The Construction Manager’s administration provided in cooperation with the Architect is based upon the approval of all aspects of the Project by the Owner. 
 The Construction Manager shall provide administrative, management and related services to the Owner in order that the Owner may select a Contractor having the responsibility to coordinate scheduled activities and responsibilities of the
Contractors with each other and with those of the Construction Manager, the Owner and the Architect to endeavor to manage the Project in accordance with the latest approved estimate of Construction Cost, the Project Schedule and the Contract
Documents. 
 The Construction Manager shall schedule and conduct meetings to discuss such matters as procedures, progress and scheduling. The Construction
Manager shall prepare and promptly distribute minutes to the Owner, Architect and Contractors.

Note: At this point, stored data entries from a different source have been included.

(** * passport: the session manager and the authenticate middleware

    A shallow embedding of [lib/sessionmanager.js] and of the middleware
    factory [authenticate(passport, name, options, callback)], followed by
    the properties of the chain-execution protocol, of the strategy action
    verbs and of session login and logout.

    The parts use two views of JavaScript data.

    - [SessionManager] works on an object graph: objects live in a heap
      and are named by addresses, because [logIn] stores one and the same
      object under [req._passport.session] and under [req.session[key]],
      and [logOut] relies on that sharing.
    - [Authenticate] keeps the request, the response and the options in
      separate fields of a world record, and holds data objects by value:
      it is the middleware on data in which no object is held in two
      places.  The one alias the middleware creates itself, the local
      [flash] standing for the object held in the options, is written
      through to the options.
    - [AuthenticateHeap] is the middleware on an object graph again,
      where an object of the configuration may be held in several places;
      it is the view in which what the middleware writes, and what it
      leaves alone, is stated. *)

From stdpp Require Import gmap strings list fin_maps.
From Stdlib Require Import ZArith DecimalString.

Set Warnings "-register-all".
#[local] Open Scope Z_scope.

(** ** Effects

    An operation runs in a world [W]; it either completes with a value or
    throws a [TypeError], and in both cases the world reached so far is
    kept. *)

Inductive result (W A : Type) :=
| Ok (a : A) (w : W)
| Throws (w : W).
Arguments Ok {W A} a w.
Arguments Throws {W A} w.

Definition M (W A : Type) := W -> result W A.

Definition ret {W A} (a : A) : M W A := fun w => Ok a w.
Definition bind {W A B} (m : M W A) (k : A -> M W B) : M W B :=
  fun w => match m w with
           | Ok a w' => k a w'
           | Throws w' => Throws w'
           end.
Definition throw {W A} : M W A := fun w => Throws w.

Notation "'let*' x ':=' m 'in' k" := (bind m (fun x => k))
  (at level 10, x name, m at level 100, k at level 200).
Notation "m ';;' k" := (bind m (fun _ => k))
  (at level 100, k at level 200, right associativity).

(** The world an outcome ends in. *)
Definition final {W A} (r : result W A) : W :=
  match r with Ok _ w => w | Throws w => w end.
(** X3: what [size_order] raises, for an order that is not an [EXIT]
    and whose ticker has a weight, when the price is not usable: a
    ticker unknown to the price handler is a [KeyError] for the ticker,
    a price record without adjusted close is a [KeyError] for
    [adj_close], and a price whose display value is zero is a
    [ZeroDivisionError]. *)
Theorem size_order_unusable_price self pf r h o w :
  h !! r = Some o ->
  action o <> "EXIT" ->
  ticker_weights self !! ticker o = Some w ->
  (tickers (price_handler pf) !! ticker o = None ->
   size_order self pf r h = (Raise (KeyError (ticker o)), h))
  /\ (forall row,
      tickers (price_handler pf) !! ticker o = Some row ->
      row !! "adj_close" = None ->
      size_order self pf r h = (Raise (KeyError "adj_close"), h))
  /\ (forall row p,
      tickers (price_handler pf) !! ticker o = Some row ->
      row !! "adj_close" = Some p ->
      (display p == 0)%Q ->
      size_order self pf r h = (Raise ZeroDivisionError, h)).
Proof.
  intros Hr Ha Hw. rewrite (size_order_weighted _ _ _ _ o Hr Ha).
  unfold weighted_quantity. rewrite (getitem_Some _ _ _ Hw). split_and!.
  - intros Hrow. by rewrite (getitem_None _ _ Hrow).
  - intros row Hrow Hp.
    by rewrite (getitem_Some _ _ _ Hrow), (getitem_None _ _ Hp).
  - intros row p Hrow Hp Hz.
    rewrite (getitem_Some _ _ _ Hrow), (getitem_Some _ _ _ Hp).
    unfold floor_div. apply Qeq_bool_iff in Hz. by rewrite Hz.
Qed.
(** * Face Studio: image transforms and face-region detection

    A shallow embedding of the pixel pipeline and the heuristic face
    detector of [script.js] ([ImageProcessor], [FaceProcessor],
    [processFaceDetection], [UIController.captureImage]), of the drivers
    around them ([processImages], the periodic tracker), and of the
    fuzzy matching of voice commands ([VoiceController.fuzzyMatch]).

    Conventions.
    - JavaScript numbers are IEEE-754 binary64 values.  They are embedded
      in [Q]: every finite double is a rational, and every arithmetic
      operation of the source is the exact operation followed by [fl],
      rounding to the nearest double (ties to even).  The quantities of
      this program stay far away from overflow and from the subnormal
      range, so exponents are left unbounded.  NaN and the infinities occur
      in one place, the boxes reported by the external face detector;
      those are numbers of [Num.t].
    - Quantities that the source keeps integral (pixel indices, loop
      counters, pixel counts, box coordinates) are in [Z]; integer
      arithmetic on doubles is exact below 2^53.
    - A [Uint8ClampedArray] is a [list Z] of bytes; a store converts with
      [toUint8Clamped] and is dropped when the index is out of range, as
      for a typed array. *)

From Stdlib Require Import ZArith QArith Qround Qabs Qminmax Qpower Qreduction Lia Lqa Bool.
From stdpp Require Import base option list gmap.

Local Open Scope Z_scope.

(** ** JavaScript numbers *)

Module JS.

(** Round half to even, to an integer. *)
Definition round_half_even (x : Q) : Z :=
  let f := Qfloor x in
  match (x - inject_Z f ?= 1 # 2)%Q with
  | Lt => f
  | Gt => f + 1
  | Eq => if Z.even f then f else f + 1
  end.

(** [binade x] is the exponent [e] with [2^e <= |x| < 2^(e+1)]. *)
Definition binade (x : Q) : Z :=
  let e0 := Z.log2 (Z.abs (Qnum x)) - Z.log2 (Zpos (Qden x)) in
  if Qle_bool (2 ^ e0) (Qabs x) then e0 else e0 - 1.

(** Rounding to binary64: 53 significant bits, ties to even. *)
Definition fl_red (x : Q) : Q :=
  if Qeq_bool x 0 then 0%Q
  else let e := binade x - 52 in
       (inject_Z (round_half_even (x / 2 ^ e)) * 2 ^ e)%Q.

Definition fl (x : Q) : Q := Qred (fl_red (Qred x)).

(** The four arithmetic operators on doubles. *)
Definition fadd (x y : Q) : Q := fl (x + y).
Definition fsub (x y : Q) : Q := fl (x - y).
Definition fmul (x y : Q) : Q := fl (x * y).
Definition fdiv (x y : Q) : Q := fl (x / y).

(** [x % y] on doubles is exact (C's fmod): the remainder has the sign
    of the dividend. *)
Definition Qtrunc (x : Q) : Z := if Qle_bool 0 x then Qfloor x else Qceiling x.
Definition fmod (x y : Q) : Q := (x - inject_Z (Qtrunc (x / y)) * y)%Q.

(** Comparisons. *)
Definition ltb (x y : Q) : bool := negb (Qle_bool y x).
Definition gtb (x y : Q) : bool := negb (Qle_bool x y).
Definition leb (x y : Q) : bool := Qle_bool x y.
Definition eqb (x y : Q) : bool := Qeq_bool x y.

(** [Math.round]: nearest integer, ties towards +infinity.  On a double
    the result is exact. *)
Definition Math_round (x : Q) : Z := Qfloor (x + (1 # 2)).
Definition Math_max (x y : Q) : Q := if Qle_bool x y then y else x.
Definition Math_min (x y : Q) : Q := if Qle_bool x y then x else y.
Definition Math_abs (x : Q) : Q := Qabs x.

(** Conversion of a number stored into a [Uint8ClampedArray]. *)
Definition toUint8Clamped (x : Q) : Z :=
  Z.max 0 (Z.min 255 (round_half_even x)).

End JS.

Declare Scope js_scope.
Delimit Scope js_scope with js.
Notation "x +. y" := (JS.fadd x y) (at level 50, left associativity) : js_scope.
Notation "x -. y" := (JS.fsub x y) (at level 50, left associativity) : js_scope.
Notation "x *. y" := (JS.fmul x y) (at level 40, left associativity) : js_scope.
Notation "x /. y" := (JS.fdiv x y) (at level 40, left associativity) : js_scope.
Notation "x >. y" := (JS.gtb x y) (at level 70, no associativity) : js_scope.
Notation "x <. y" := (JS.ltb x y) (at level 70, no associativity) : js_scope.
Notation "x <=. y" := (JS.leb x y) (at level 70, no associativity) : js_scope.
Local Open Scope js_scope.

(** Integers are read as numbers where the source does. *)
#[local] Coercion inject_Z : Z >-> Q.

(** A decimal literal of the source denotes the nearest double. *)
Definition lit (x : Q) : Q := JS.fl x.
Arguments lit x%_Q.

(** ** Loops

    [for (let i = start; i < stop; i += step)] with a body that changes
    neither [i] nor the bounds: [for_range] lists the values [i] takes.
    With [step >= 1] the loop runs at most [stop - start] times, which is
    the fuel given. *)

Fixpoint for_from (fuel : nat) (i stop step : Z) : list Z :=
  match fuel with
  | O => []
  | S fuel' => if i <? stop then i :: for_from fuel' (i + step) stop step else []
  end.

Definition for_range (start stop step : Z) : list Z :=
  for_from (Z.to_nat (stop - start)) start stop step.

Definition for_loop {S : Type} (start stop step : Z) (body : Z -> S -> S) (s : S) : S :=
  fold_left (fun s i => body i s) (for_range start stop step) s.
(** C6. For every pair of integers [t] and [c], negative or above 99
    included, [combine_threshold_and_counter] returns (without raising)
    exactly four entries, each a digit in [0, 9] and hence none blank; the
    first pair reads back (tens * 10 + ones) as [clamp 0 99 t] and the second
    pair as [clamp 0 99 c]. *)
Theorem combine_threshold_and_counter_clamps (t c : Z) :
  exists t_tens t_ones c_tens c_ones,
    combine_threshold_and_counter (PyInt t) (PyInt c)
      = Ok [t_tens; t_ones; c_tens; c_ones] /\
    Forall is_digit [t_tens; t_ones; c_tens; c_ones] /\
    Forall (fun d => d <> BLANK) [t_tens; t_ones; c_tens; c_ones] /\
    10 * t_tens + t_ones = clamp 0 99 t /\
    10 * c_tens + c_ones = clamp 0 99 c.
Proof.
  destruct (pack_digits_spec t c) as (a & b & d & e & Hp & Hd & Ht & Hc).
  exists a, b, d, e. cbn [combine_threshold_and_counter py_int bind].
  rewrite Hp. repeat split; try assumption.
  eapply Forall_impl; [|exact Hd].
  unfold is_digit, BLANK. intros x Hx. lia.
Qed.

(** The encoder by cases on the reduced value. *)
Lemma update_display_digits_cases (v : Z) :
  let m := v mod 10000 in
  update_display_digits v =
    [ if m <? 1000 then BLANK else decimal_digit m 3;
      if m <? 100 then BLANK else decimal_digit m 2;
      if m <? 10 then BLANK else decimal_digit m 1;
      decimal_digit m 0 ].
Proof.
  intros m. unfold update_display_digits. fold m.
  assert (Hm : 0 <= m < 10000) by (apply Z.mod_pos_bound; lia).
  unfold decimal_digit.
  change (10 ^ 3) with 1000. change (10 ^ 2) with 100.
  change (10 ^ 1) with 10. change (10 ^ 0) with 1.
  assert (H3 : m / 1000 = (m / 1000) mod 10)
    by (Z.div_mod_to_equations; lia).
  assert (H2 : (m mod 1000) / 100 = (m / 100) mod 10)
    by (Z.div_mod_to_equations; lia).
  assert (H1 : (m mod 100) / 10 = (m / 10) mod 10)
    by (Z.div_mod_to_equations; lia).
  assert (H0 : m mod 10 = (m / 1) mod 10) by (rewrite Z.div_1_r; reflexivity).
  rewrite <- H3, <- H2, <- H1, <- H0.
  destruct (Z.ltb_spec m 10); [|destruct (Z.ltb_spec m 100);
    [|destruct (Z.ltb_spec m 1000)]];
    repeat match goal with
      | |- context [?a <? ?b] => destruct (Z.ltb_spec a b); try lia
      end; reflexivity.
Qed.

Lemma decimal_digit_range (m k : Z) : is_digit (decimal_digit m k).
Proof.
  unfold is_digit, decimal_digit.
  pose proof (Z.mod_pos_bound (m / 10 ^ k) 10 ltac:(lia)). lia.
Qed.

(** C7. For every integer [v] the digit encoder works on [v mod 10000]
    (it is total, never raising), returns exactly four entries, blanks the
    thousands, hundreds and tens positions exactly when the reduced value is
    below 1000, 100 and 10 respectively (the leading positions beyond the
    first significant digit), shows the decimal digit everywhere else, and
    always shows the ones digit; encode 0 and encode 7 are
    [Blank, Blank, Blank, 0] and [Blank, Blank, Blank, 7]. *)
Theorem update_display_digits_blanks_leading (v : Z) :
  let m := v mod 10000 in
  update_display_digits v = update_display_digits m /\
  length (update_display_digits v) = 4%nat /\
  (exists d3 d2 d1 d0,
     update_display_digits v = [d3; d2; d1; d0] /\
     (d3 = BLANK <-> m < 1000) /\ (1000 <= m -> d3 = decimal_digit m 3) /\
     (d2 = BLANK <-> m < 100) /\ (100 <= m -> d2 = decimal_digit m 2) /\
     (d1 = BLANK <-> m < 10) /\ (10 <= m -> d1 = decimal_digit m 1) /\
     d0 = decimal_digit m 0 /\ is_digit d0 /\ d0 <> BLANK) /\
  update_display_digits 0 = [BLANK; BLANK; BLANK; 0] /\
  update_display_digits 7 = [BLANK; BLANK; BLANK; 7].
Proof.
  intros m.
  assert (Hm : 0 <= m < 10000) by (apply Z.mod_pos_bound; lia).
  split.
  { rewrite (update_display_digits_cases v), (update_display_digits_cases m).
    cbv zeta. fold m. rewrite (Z.mod_small m 10000) by lia. reflexivity. }
  rewrite (update_display_digits_cases v). cbv zeta. fold m.
  split; [reflexivity|].
  split; [|split; reflexivity].
  pose proof (decimal_digit_range m 3) as R3.
  pose proof (decimal_digit_range m 2) as R2.
  pose proof (decimal_digit_range m 1) as R1.
  pose proof (decimal_digit_range m 0) as R0.
  unfold is_digit, BLANK in *.
  do 4 eexists. split; [reflexivity|].
  destruct (Z.ltb_spec m 1000), (Z.ltb_spec m 100), (Z.ltb_spec m 10);
    repeat split; intros; try lia; try reflexivity.
Qed.

(** C10. [update_display_digits v] is four entries, thousands, hundreds,
    tens and ones, each the blank sentinel or a digit 0 to 9; every entry,
    with a blank counting as zero, is the decimal digit of [v mod 10000] at
    its place, so reading the entries as a decimal number (thousands,
    hundreds, tens, ones, blanks as zero) gives back exactly [v mod 10000],
    for every integer [v]. *)
Theorem update_display_digits_roundtrip (v : Z) :
  exists d3 d2 d1 d0,
    update_display_digits v = [d3; d2; d1; d0] /\
    Forall (fun d => d = BLANK \/ is_digit d) [d3; d2; d1; d0] /\
    digit_value d3 = decimal_digit (v mod 10000) 3 /\
    digit_value d2 = decimal_digit (v mod 10000) 2 /\
    digit_value d1 = decimal_digit (v mod 10000) 1 /\
    digit_value d0 = decimal_digit (v mod 10000) 0 /\
    1000 * digit_value d3 + 100 * digit_value d2 + 10 * digit_value d1
      + digit_value d0 = v mod 10000 /\
    decode (update_display_digits v) = v mod 10000.
Proof.
  rewrite update_display_digits_cases. cbv zeta.
  set (m := v mod 10000).
  assert (Hm : 0 <= m < 10000) by (apply Z.mod_pos_bound; lia).
  do 4 eexists. split; [reflexivity|].
  pose proof (decimal_digit_range m 3) as R3.
  pose proof (decimal_digit_range m 2) as R2.
  pose proof (decimal_digit_range m 1) as R1.
  pose proof (decimal_digit_range m 0) as R0.
  split.
  { forall_each ltac:(
      cbv beta;
      try match goal with
        | |- context [?a <? ?b] => destruct (a <? b); [left; reflexivity|]
        end;
      right; assumption). }
  unfold decode, digit_value. cbn [fold_left].
  unfold is_digit, decimal_digit, BLANK in *.
  change (10 ^ 3) with 1000 in *. change (10 ^ 2) with 100 in *.
  change (10 ^ 1) with 10 in *. change (10 ^ 0) with 1 in *.
  repeat match goal with
    | |- context [?a <? ?b] => destruct (Z.ltb_spec a b)
    | |- context [?a =? ?b] => destruct (Z.eqb_spec a b)
    end;
    repeat split; Z.div_mod_to_equations; lia.
Qed.

(** ** The threshold mapper *)

Lemma all_from_spec (p : Z -> bool) (n : nat) :
  forall z, all_from n z p = true ->
  forall x, z <= x < z + Z.of_nat n -> p x = true.
Proof.
  induction n as [|n IH]; intros z Hall x Hx.
  - cbn in Hx. lia.
  - cbn [all_from] in Hall. apply andb_true_iff in Hall as [Hz Hrest].
    destruct (Z.eq_dec x z) as [->|Hne]; [assumption|].
    apply (IH (z + 1)); [assumption|lia].
Qed.

(** Every 16-bit reading passes the check, by evaluating all 65536. *)
Lemma threshold_check_all :
  all_from (Z.to_nat 65536) 0 threshold_check = true.
Proof. vm_compute. reflexivity. Qed.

Omissions, exceptions, and directives contained in the minutes shall be deemed approved by the Owner unless Owner promptly advises to the contrary. The
Construction Manager will not be held accountable for the performance of independently contracted design professionals or contractors of the Project. 
 Utilizing the Construction Schedules provided by the Contractors, the Construction Manager shall update the Project construction schedule incorporating the activities of the Contractors on the Project, including activity sequences and
durations, allocation of labor and materials, processing of Shop Drawings, Product Data and Samples, and delivery of products requiring long lead time and procurement, based upon the Owner contracted Contractors’ Schedules and the Owner
supplied materials, labor and equipment. The Construction Manager responsibility is to assemble this information and present it to the Owner for approval. The Project construction schedule shall include the Owner’s occupancy requirements
showing portions of the Project having occupancy priority. The Construction Manager shall update and reissue the Project construction schedule may not be met, the Construction Manager shall recommend corrective action to the Owner and Architect. The
schedule and any changes to it will be the sole responsibility of the Owner. 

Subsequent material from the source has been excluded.